(** The [data] of the output of [notebook_in]: [{"text/plain": 42}]
    becomes [{"text/plain": "42"}]. *)
Lemma display_data_coerced_example :
  unique_keys notebook_in = true /\
  run_example false notebook_in = Ok ((notebook_out, true), mkState true 1) /\
  exists o' data',
    get "outputs" (entries_of code_cell_out) = JList [o'] /\
    get "data" (entries_of o') = JDict data' /\
    data' = [("text/plain", JStr "42")].
Proof.
  split; [reflexivity|]. split; [vm_compute; reflexivity|].
  destruct (display_data_coerced example_uuid4 example_float_repr
              example_str_repr notebook_in notebook_out true
              (mkState false 0) (mkState true 1) eq_refl run_notebook_in)
    as (raw' & cells' & E & Lc & _ & R & _).
  unfold notebook_out in E. injection E as <-.
  change (JList [code_cell_out] = JList cells') in Lc. injection Lc as <-.
  change (cells_of (entries_of notebook_in)) with [code_cell_in] in R.
  apply Forall2_single in R. destruct R as (y & Ey & P).
  injection Ey as <-.
  destruct (P eq_refl _ eq_refl) as (outs' & Lo & Ro).
  apply Forall2_single in Ro. destruct Ro as (o' & -> & Q).
  destruct (Q eq_refl _ eq_refl) as (data' & Gd & Ed & _).
  exists o', data'. split; [exact Lo|]. split; [exact Gd|].
  rewrite Ed. reflexivity.
Defined.
(** The reading loop: its [upload_part] calls carry the chunks of the
    input under their numbers, no part is tried more than [retry] times,
    and on return the attempt counter is the number of attempts made for
    the last part. *)
Lemma read_loop_trace (uid : str) (fuel : nat) :
  forall (l : locals) (w : world St) o w',
    0 < chunksize ->
    (List.length (buf w) < fuel)%nat ->
    read_loop client bucket obj chunksize secs retry fuel uid l w = (o, w') ->
    let cs := chunks_fuel fuel (Z.to_nat chunksize) (buf w) in
    exists evs,
      log w' = log w ++ evs
      /\ (forall args r,
            In (upload_part_ev args r) evs ->
            exists k chunk,
              nth_error cs k = Some chunk
              /\ args = chunk_args bucket obj uid (num l + S k) chunk)
      /\ (forall k, (count (is_part k) evs <= Z.to_nat retry)%nat)
      /\ forall l', o = Return l' ->
           evs = with_sleeps secs (awake evs)
           /\ (cs <> [] ->
               exists t,
                 upload_try l' = Some t
                 /\ t = Z.of_nat (count (is_part (num l')) evs)
                 /\ (0 < retry -> 1 <= t)).
Proof.
  induction fuel as [|f IH]; intros l w o w' Hc Hf E; [lia|].
  pose proof (read_loop_result client bucket obj chunksize secs retry uid
                (S f) l w o w' Hc Hf E) as Res.
  cbn [read_loop] in E. unfold bind at 1, buf_read in E.
  destruct (Z.ltb_spec chunksize 0) as [?|_]; [lia|].
  cbn [chunks_fuel] in *. set (n := Z.to_nat chunksize) in *.
  assert (Hn : (0 < n)%nat) by (unfold n; lia).
  set (w0 := {| cst := cst w; buf := skipn n (buf w);
                log := log w ++ [read_ev chunksize (firstn n (buf w))] |})
    in E.
  destruct (firstn n (buf w)) as [|b chunk'] eqn:Ec.
  - injection E as <- <-. exists [read_ev chunksize []].
    split; [reflexivity|].
    split; [intros args r [X|[]]; discriminate|].
    split; [intros k; cbn; lia|].
    intros l' _. split; [reflexivity|]. intros X. now contradiction X.
  - set (chunk := b :: chunk') in *. unfold bind in E.
    destruct (upload_loop client bucket obj secs retry (Z.to_nat retry)
                uid chunk (hashlib_md5 chunk) (next_chunk l chunk) w0)
      as [o1 w1] eqn:E1.
    assert (Hf0 : (Z.to_nat (retry - 0) <= Z.to_nat retry)%nat) by lia.
    destruct (upload_loop_trace uid chunk _ (next_chunk l chunk) 0 w0 o1 w1
                eq_refl Hf0 E1) as (evs1 & Hl1 & Hall & Hcnt & Hone & Hret1).
    cbn [next_chunk num] in Hall.
    destruct (upload_loop_log _ _ _ _ _ _ _ _ _ _ _ _ _ E1) as (Hb1 & _).
    assert (Hpart : forall k,
              count (is_part k) evs1
              = if Nat.eqb (S (num l)) k then count is_upload_part evs1
                else 0%nat)
      by (intros k; now apply (count_part_attempts uid chunk)).
    assert (Hin1 : forall args r,
              In (upload_part_ev args r) evs1 ->
              args = chunk_args bucket obj uid (num l + 1) chunk).
    { intros args r Hin. rewrite Forall_forall in Hall.
      destruct (Hall _ Hin) as [X | (r' & X)]; [discriminate|].
      injection X as -> _. f_equal. lia. }
    assert (Stop : forall k,
              (count (is_part k) (read_ev chunksize chunk :: evs1)
               <= Z.to_nat retry)%nat).
    { intros k. change (count (is_part k) (read_ev chunksize chunk :: evs1))
        with (count (is_part k) evs1).
      rewrite Hpart. destruct (Nat.eqb (S (num l)) k); lia. }
    destruct o1 as [l2| |e|].
    2,3,4: injection E as <- <-; exists (read_ev chunksize chunk :: evs1);
      (split; [rewrite Hl1; unfold w0; cbn [log];
               now rewrite <- app_assoc|]);
      (split; [intros args r [X|Hin]; [discriminate|];
               exists 0%nat, chunk; split; [reflexivity|];
               now apply (Hin1 args r)|]);
      (split; [exact Stop|]); discriminate.
    destruct (Hret1 l2 eq_refl) as (Hu2 & Hs1).
    pose proof (upload_loop_result client bucket obj secs retry uid chunk
                  (hashlib_md5 chunk) _ (next_chunk l chunk) 0 w0 _ w1
                  eq_refl Hf0 E1) as (Hn2 & _).
    cbn [next_chunk num] in Hn2.
    assert (Hlen : (List.length (buf w1) < f)%nat).
    { rewrite Hb1. unfold w0. cbn [buf]. rewrite length_skipn.
      assert (List.length (buf w) <> 0)%nat.
      { intros Z0. apply length_zero_iff_nil in Z0. rewrite Z0 in Ec.
        destruct n; discriminate. }
      lia. }
    pose proof (read_loop_result client bucket obj chunksize secs retry uid
                  f l2 w1 o w' Hc Hlen E) as Res2.
    destruct (IH l2 w1 o w' Hc Hlen E) as (evs2 & Hl2 & Hargs2 & Hcnt2 & Hret2).
    rewrite Hb1 in Hargs2, Hret2, Res2. unfold w0 in Hargs2, Hret2, Res2.
    cbn [buf] in Hargs2, Hret2, Res2. fold n in Hargs2, Hret2, Res2.
    set (rest := chunks_fuel f n (skipn n (buf w))) in *.
    assert (Hlate : forall k, (k <= S (num l))%nat ->
              count (is_part k) evs2 = 0%nat).
    { intros k Hk. apply count_none. intros e He.
      destruct e as [| |args r| | | |]; try reflexivity.
      destruct (Hargs2 args r He) as (k' & c' & _ & ->).
      cbn [is_part chunk_args up_PartNumber]. apply Nat.eqb_neq. lia. }
    exists (read_ev chunksize chunk :: evs1 ++ evs2).
    split; [rewrite Hl2, Hl1; unfold w0; cbn [log];
            rewrite <- !app_assoc; reflexivity|].
    split; [|split].
    + intros args r [X|Hin]; [discriminate|].
      apply in_app_or in Hin as [Hin|Hin].
      * exists 0%nat, chunk. split; [reflexivity|]. now apply (Hin1 args r).
      * destruct (Hargs2 args r Hin) as (k' & c' & Hk' & ->).
        exists (S k'), c'. split; [exact Hk'|]. f_equal. lia.
    + intros k.
      change (count (is_part k) (read_ev chunksize chunk :: evs1 ++ evs2))
        with (count (is_part k) (evs1 ++ evs2)).
      rewrite count_app, Hpart.
      destruct (Nat.eqb_spec (S (num l)) k) as [Hk|Hk].
      * rewrite Hlate by lia. lia.
      * specialize (Hcnt2 k). lia.
    + intros l' ->. destruct (Hret2 l' eq_refl) as (Hs2 & Ht2). split.
      * change (awake (read_ev chunksize chunk :: evs1 ++ evs2))
          with (read_ev chunksize chunk :: awake (evs1 ++ evs2)).
        rewrite awake_app. cbn [with_sleeps attempt_failed].
        rewrite with_sleeps_app, <- Hs1, <- Hs2. reflexivity.
      * intros _.
        change (count (is_part (num l'))
                  (read_ev chunksize chunk :: evs1 ++ evs2))
          with (count (is_part (num l')) (evs1 ++ evs2)).
        rewrite count_app, Hpart.
        destruct Res2 as (_ & Rn & _ & _ & Ru).
        destruct rest as [|c1 rest'] eqn:Er.
        -- assert (Hnum : num l' = S (num l))
             by (rewrite Rn, Hn2; cbn; lia).
           rewrite Hnum, Nat.eqb_refl, Hlate by lia.
           exists (0 + Z.of_nat (count is_upload_part evs1)).
           split; [now rewrite Ru|]. split; [f_equal; lia|].
           intros Hr. specialize (Hone Hr). lia.
        -- destruct (Ht2 ltac:(discriminate)) as (t & Hu & Htc & Hpos).
           assert (Hnum : Nat.eqb (S (num l)) (num l') = false).
           { apply Nat.eqb_neq. rewrite Rn, Hn2. cbn [List.length]. lia. }
           rewrite Hnum. exists t. repeat split; assumption.
Qed.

------

Search the records for the word "firstn", then list every line that has it.

                log := log w ++ [read_ev chunksize (firstn n (buf w))] |})
  destruct (firstn n (buf w)) as [|b chunk'] eqn:Ec.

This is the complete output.